Stored items
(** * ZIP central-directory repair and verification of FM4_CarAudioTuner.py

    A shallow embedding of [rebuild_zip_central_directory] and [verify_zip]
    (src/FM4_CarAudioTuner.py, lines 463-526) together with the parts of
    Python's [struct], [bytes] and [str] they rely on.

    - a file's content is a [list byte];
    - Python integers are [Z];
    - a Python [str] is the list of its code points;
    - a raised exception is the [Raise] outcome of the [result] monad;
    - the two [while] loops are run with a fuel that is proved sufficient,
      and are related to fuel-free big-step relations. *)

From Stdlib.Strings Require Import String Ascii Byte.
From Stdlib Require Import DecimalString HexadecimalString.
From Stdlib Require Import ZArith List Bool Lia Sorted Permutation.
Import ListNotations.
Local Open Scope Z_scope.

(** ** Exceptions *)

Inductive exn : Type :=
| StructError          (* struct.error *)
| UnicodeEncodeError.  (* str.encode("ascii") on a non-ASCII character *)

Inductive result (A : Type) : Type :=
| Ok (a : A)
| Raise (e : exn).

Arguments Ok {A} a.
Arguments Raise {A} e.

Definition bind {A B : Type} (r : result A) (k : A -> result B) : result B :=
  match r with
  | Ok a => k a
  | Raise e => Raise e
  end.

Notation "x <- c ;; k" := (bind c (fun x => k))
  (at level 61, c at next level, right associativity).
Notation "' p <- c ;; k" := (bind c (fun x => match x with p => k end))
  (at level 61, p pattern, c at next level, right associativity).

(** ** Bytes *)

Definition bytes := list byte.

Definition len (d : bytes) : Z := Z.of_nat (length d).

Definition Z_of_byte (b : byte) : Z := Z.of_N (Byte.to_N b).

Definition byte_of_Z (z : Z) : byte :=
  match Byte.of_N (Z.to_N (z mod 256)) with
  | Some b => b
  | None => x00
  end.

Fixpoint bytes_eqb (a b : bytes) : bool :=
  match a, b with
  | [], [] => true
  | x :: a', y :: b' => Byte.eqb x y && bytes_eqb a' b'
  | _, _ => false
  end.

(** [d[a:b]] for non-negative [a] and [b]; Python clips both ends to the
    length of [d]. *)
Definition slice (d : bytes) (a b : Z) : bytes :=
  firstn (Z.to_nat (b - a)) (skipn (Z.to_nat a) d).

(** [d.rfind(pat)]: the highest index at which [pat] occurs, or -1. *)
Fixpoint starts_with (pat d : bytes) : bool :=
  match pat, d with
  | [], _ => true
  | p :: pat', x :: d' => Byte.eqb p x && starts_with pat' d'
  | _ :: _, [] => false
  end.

...

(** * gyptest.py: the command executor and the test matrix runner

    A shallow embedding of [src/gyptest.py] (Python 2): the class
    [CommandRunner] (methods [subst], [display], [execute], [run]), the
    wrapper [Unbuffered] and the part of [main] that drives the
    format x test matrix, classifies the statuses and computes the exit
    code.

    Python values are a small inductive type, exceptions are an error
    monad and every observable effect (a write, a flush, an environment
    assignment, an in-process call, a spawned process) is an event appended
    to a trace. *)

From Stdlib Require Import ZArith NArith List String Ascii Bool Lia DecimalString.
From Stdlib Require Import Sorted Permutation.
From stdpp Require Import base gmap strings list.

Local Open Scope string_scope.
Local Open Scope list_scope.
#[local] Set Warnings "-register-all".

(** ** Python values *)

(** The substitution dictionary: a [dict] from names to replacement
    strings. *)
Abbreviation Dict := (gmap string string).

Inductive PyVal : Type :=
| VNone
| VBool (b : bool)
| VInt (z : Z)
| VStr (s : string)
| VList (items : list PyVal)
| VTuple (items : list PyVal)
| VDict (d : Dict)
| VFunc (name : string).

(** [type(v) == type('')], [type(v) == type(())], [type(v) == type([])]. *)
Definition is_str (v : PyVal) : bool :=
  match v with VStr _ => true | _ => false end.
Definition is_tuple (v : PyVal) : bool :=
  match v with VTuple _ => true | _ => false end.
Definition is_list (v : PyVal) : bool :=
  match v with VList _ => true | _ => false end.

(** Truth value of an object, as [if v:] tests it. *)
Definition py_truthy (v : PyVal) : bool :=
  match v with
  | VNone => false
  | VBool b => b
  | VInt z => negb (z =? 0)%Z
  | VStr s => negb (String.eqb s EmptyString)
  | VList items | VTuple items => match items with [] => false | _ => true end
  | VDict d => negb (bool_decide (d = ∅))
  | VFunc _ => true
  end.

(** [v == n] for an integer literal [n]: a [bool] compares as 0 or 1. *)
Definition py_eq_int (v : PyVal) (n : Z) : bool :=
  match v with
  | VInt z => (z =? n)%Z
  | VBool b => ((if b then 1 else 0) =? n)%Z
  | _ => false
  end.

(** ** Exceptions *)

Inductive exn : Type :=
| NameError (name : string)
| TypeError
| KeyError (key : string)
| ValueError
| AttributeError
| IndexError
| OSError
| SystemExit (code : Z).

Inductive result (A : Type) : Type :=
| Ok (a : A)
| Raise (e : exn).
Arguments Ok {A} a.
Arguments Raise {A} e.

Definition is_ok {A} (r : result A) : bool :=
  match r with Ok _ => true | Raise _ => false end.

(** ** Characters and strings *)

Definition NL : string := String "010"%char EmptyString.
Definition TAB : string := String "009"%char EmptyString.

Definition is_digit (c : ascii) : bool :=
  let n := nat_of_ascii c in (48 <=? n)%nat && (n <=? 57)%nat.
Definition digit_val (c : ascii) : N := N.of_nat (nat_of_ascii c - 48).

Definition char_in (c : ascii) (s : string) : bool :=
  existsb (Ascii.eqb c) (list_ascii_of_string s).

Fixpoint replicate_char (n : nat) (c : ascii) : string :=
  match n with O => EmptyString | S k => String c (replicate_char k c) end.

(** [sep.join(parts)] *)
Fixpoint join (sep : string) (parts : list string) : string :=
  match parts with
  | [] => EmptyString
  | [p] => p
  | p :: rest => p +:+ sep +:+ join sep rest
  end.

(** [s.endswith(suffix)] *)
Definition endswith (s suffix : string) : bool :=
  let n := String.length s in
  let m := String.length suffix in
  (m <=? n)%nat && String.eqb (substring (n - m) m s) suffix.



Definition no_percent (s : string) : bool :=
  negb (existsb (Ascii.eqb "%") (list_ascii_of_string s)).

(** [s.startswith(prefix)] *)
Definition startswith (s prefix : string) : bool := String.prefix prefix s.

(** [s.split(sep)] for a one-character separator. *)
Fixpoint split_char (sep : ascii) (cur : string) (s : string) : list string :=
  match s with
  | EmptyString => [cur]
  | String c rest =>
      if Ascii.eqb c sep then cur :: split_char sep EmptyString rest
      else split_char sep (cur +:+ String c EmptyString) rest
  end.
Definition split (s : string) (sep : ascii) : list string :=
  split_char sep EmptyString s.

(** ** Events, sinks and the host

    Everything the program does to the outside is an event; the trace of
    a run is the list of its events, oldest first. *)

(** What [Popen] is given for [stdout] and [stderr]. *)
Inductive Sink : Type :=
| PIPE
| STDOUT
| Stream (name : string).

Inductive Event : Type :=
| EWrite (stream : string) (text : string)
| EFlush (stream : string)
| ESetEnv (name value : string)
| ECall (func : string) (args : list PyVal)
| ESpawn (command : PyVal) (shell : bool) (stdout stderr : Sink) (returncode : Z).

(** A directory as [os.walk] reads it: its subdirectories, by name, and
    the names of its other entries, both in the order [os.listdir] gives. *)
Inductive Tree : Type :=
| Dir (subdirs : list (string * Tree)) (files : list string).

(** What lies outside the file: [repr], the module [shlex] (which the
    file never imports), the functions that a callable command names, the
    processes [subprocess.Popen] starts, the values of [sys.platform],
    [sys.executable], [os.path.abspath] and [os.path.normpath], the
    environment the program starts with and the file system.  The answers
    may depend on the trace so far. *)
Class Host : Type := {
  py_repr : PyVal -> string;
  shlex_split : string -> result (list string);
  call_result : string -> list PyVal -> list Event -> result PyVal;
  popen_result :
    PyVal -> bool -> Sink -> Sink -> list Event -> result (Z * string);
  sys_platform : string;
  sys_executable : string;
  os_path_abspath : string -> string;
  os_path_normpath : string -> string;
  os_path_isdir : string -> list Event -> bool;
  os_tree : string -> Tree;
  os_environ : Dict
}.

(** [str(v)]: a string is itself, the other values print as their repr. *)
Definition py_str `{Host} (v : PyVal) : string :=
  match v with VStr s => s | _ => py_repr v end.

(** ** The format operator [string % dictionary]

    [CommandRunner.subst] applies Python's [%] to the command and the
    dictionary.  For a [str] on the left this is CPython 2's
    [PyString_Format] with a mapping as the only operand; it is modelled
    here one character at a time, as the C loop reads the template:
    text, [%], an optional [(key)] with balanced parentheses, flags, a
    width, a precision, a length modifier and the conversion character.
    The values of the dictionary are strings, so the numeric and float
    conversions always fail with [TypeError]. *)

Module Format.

--

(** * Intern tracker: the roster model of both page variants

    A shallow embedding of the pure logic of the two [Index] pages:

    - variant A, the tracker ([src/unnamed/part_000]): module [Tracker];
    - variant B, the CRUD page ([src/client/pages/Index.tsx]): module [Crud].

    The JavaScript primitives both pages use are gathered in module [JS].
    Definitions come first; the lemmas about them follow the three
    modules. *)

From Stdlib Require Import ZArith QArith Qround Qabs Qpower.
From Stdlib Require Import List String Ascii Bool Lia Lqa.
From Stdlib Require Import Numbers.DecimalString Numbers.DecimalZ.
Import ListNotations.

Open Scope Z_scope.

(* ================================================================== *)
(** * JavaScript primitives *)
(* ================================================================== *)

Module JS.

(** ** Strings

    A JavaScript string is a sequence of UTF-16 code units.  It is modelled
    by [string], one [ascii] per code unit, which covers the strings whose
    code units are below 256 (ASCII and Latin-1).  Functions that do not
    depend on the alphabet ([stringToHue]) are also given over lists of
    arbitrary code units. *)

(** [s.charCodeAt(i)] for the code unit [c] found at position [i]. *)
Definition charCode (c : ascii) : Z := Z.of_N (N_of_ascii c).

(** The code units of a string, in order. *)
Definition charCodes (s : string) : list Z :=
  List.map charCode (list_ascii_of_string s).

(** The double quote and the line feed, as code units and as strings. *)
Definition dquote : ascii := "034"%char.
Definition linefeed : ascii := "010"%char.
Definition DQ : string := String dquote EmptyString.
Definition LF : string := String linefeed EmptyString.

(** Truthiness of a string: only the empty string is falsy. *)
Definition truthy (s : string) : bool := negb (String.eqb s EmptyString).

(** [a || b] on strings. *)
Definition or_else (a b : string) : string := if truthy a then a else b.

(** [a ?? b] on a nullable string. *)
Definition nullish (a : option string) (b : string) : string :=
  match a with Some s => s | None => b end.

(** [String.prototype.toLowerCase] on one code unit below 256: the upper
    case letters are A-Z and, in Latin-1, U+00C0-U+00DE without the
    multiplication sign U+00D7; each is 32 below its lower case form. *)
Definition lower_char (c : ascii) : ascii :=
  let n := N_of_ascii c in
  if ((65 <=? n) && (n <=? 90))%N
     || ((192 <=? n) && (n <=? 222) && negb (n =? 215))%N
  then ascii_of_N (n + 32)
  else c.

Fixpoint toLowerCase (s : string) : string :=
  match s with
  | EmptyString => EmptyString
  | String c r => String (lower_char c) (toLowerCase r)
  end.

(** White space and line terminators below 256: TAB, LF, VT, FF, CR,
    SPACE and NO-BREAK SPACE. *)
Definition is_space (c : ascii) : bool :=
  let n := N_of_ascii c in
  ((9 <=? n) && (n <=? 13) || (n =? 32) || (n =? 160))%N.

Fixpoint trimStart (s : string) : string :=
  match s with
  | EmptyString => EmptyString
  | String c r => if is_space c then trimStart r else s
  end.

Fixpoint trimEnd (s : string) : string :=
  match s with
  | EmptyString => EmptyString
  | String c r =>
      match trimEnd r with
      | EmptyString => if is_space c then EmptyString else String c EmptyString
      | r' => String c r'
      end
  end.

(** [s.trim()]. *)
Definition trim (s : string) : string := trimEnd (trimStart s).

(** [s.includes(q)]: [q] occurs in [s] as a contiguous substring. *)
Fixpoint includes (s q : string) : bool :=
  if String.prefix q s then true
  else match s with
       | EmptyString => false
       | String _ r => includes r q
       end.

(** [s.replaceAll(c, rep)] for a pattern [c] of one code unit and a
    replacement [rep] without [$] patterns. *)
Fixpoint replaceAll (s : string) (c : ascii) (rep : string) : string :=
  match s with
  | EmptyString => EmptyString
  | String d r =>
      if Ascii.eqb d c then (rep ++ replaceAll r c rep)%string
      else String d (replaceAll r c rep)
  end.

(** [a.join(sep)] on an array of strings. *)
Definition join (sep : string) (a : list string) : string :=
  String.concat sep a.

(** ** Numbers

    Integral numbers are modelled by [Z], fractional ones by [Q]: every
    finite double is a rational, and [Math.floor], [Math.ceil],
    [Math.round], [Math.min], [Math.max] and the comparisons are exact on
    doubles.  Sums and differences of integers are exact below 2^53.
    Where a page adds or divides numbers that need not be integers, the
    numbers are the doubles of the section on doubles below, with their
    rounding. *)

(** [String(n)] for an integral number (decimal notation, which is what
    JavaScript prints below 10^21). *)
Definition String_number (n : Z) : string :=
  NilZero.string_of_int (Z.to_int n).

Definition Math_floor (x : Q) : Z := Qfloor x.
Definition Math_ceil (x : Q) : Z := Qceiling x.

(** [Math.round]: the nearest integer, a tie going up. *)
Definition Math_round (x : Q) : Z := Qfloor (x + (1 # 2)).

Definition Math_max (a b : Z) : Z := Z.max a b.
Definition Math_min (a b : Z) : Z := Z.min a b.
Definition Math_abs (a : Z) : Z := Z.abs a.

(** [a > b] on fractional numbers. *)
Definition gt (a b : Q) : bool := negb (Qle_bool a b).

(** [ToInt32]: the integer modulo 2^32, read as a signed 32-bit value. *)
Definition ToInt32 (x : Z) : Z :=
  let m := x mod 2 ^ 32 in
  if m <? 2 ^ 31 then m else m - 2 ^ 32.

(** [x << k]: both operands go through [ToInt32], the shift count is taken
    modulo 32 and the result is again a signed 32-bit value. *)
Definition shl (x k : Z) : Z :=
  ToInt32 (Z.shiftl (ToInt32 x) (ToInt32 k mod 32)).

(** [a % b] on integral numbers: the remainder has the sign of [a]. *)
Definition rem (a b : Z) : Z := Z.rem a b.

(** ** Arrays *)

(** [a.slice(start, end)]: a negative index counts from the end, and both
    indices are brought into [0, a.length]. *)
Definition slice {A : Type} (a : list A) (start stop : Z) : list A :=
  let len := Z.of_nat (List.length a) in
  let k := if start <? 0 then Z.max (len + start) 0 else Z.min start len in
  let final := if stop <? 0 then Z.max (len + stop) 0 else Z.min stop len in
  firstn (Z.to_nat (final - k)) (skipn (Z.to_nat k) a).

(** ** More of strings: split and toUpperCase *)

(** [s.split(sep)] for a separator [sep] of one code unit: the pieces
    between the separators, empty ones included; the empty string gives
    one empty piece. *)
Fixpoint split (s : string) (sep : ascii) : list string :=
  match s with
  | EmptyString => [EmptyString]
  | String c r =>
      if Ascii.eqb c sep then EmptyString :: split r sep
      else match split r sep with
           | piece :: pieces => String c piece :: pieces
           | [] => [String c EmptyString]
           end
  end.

# Problem requirements:
From the entries above, copy each line that holds "level".

# Expected output:
  (at level 61, c at next level, right associativity).
  (at level 61, p pattern, c at next level, right associativity).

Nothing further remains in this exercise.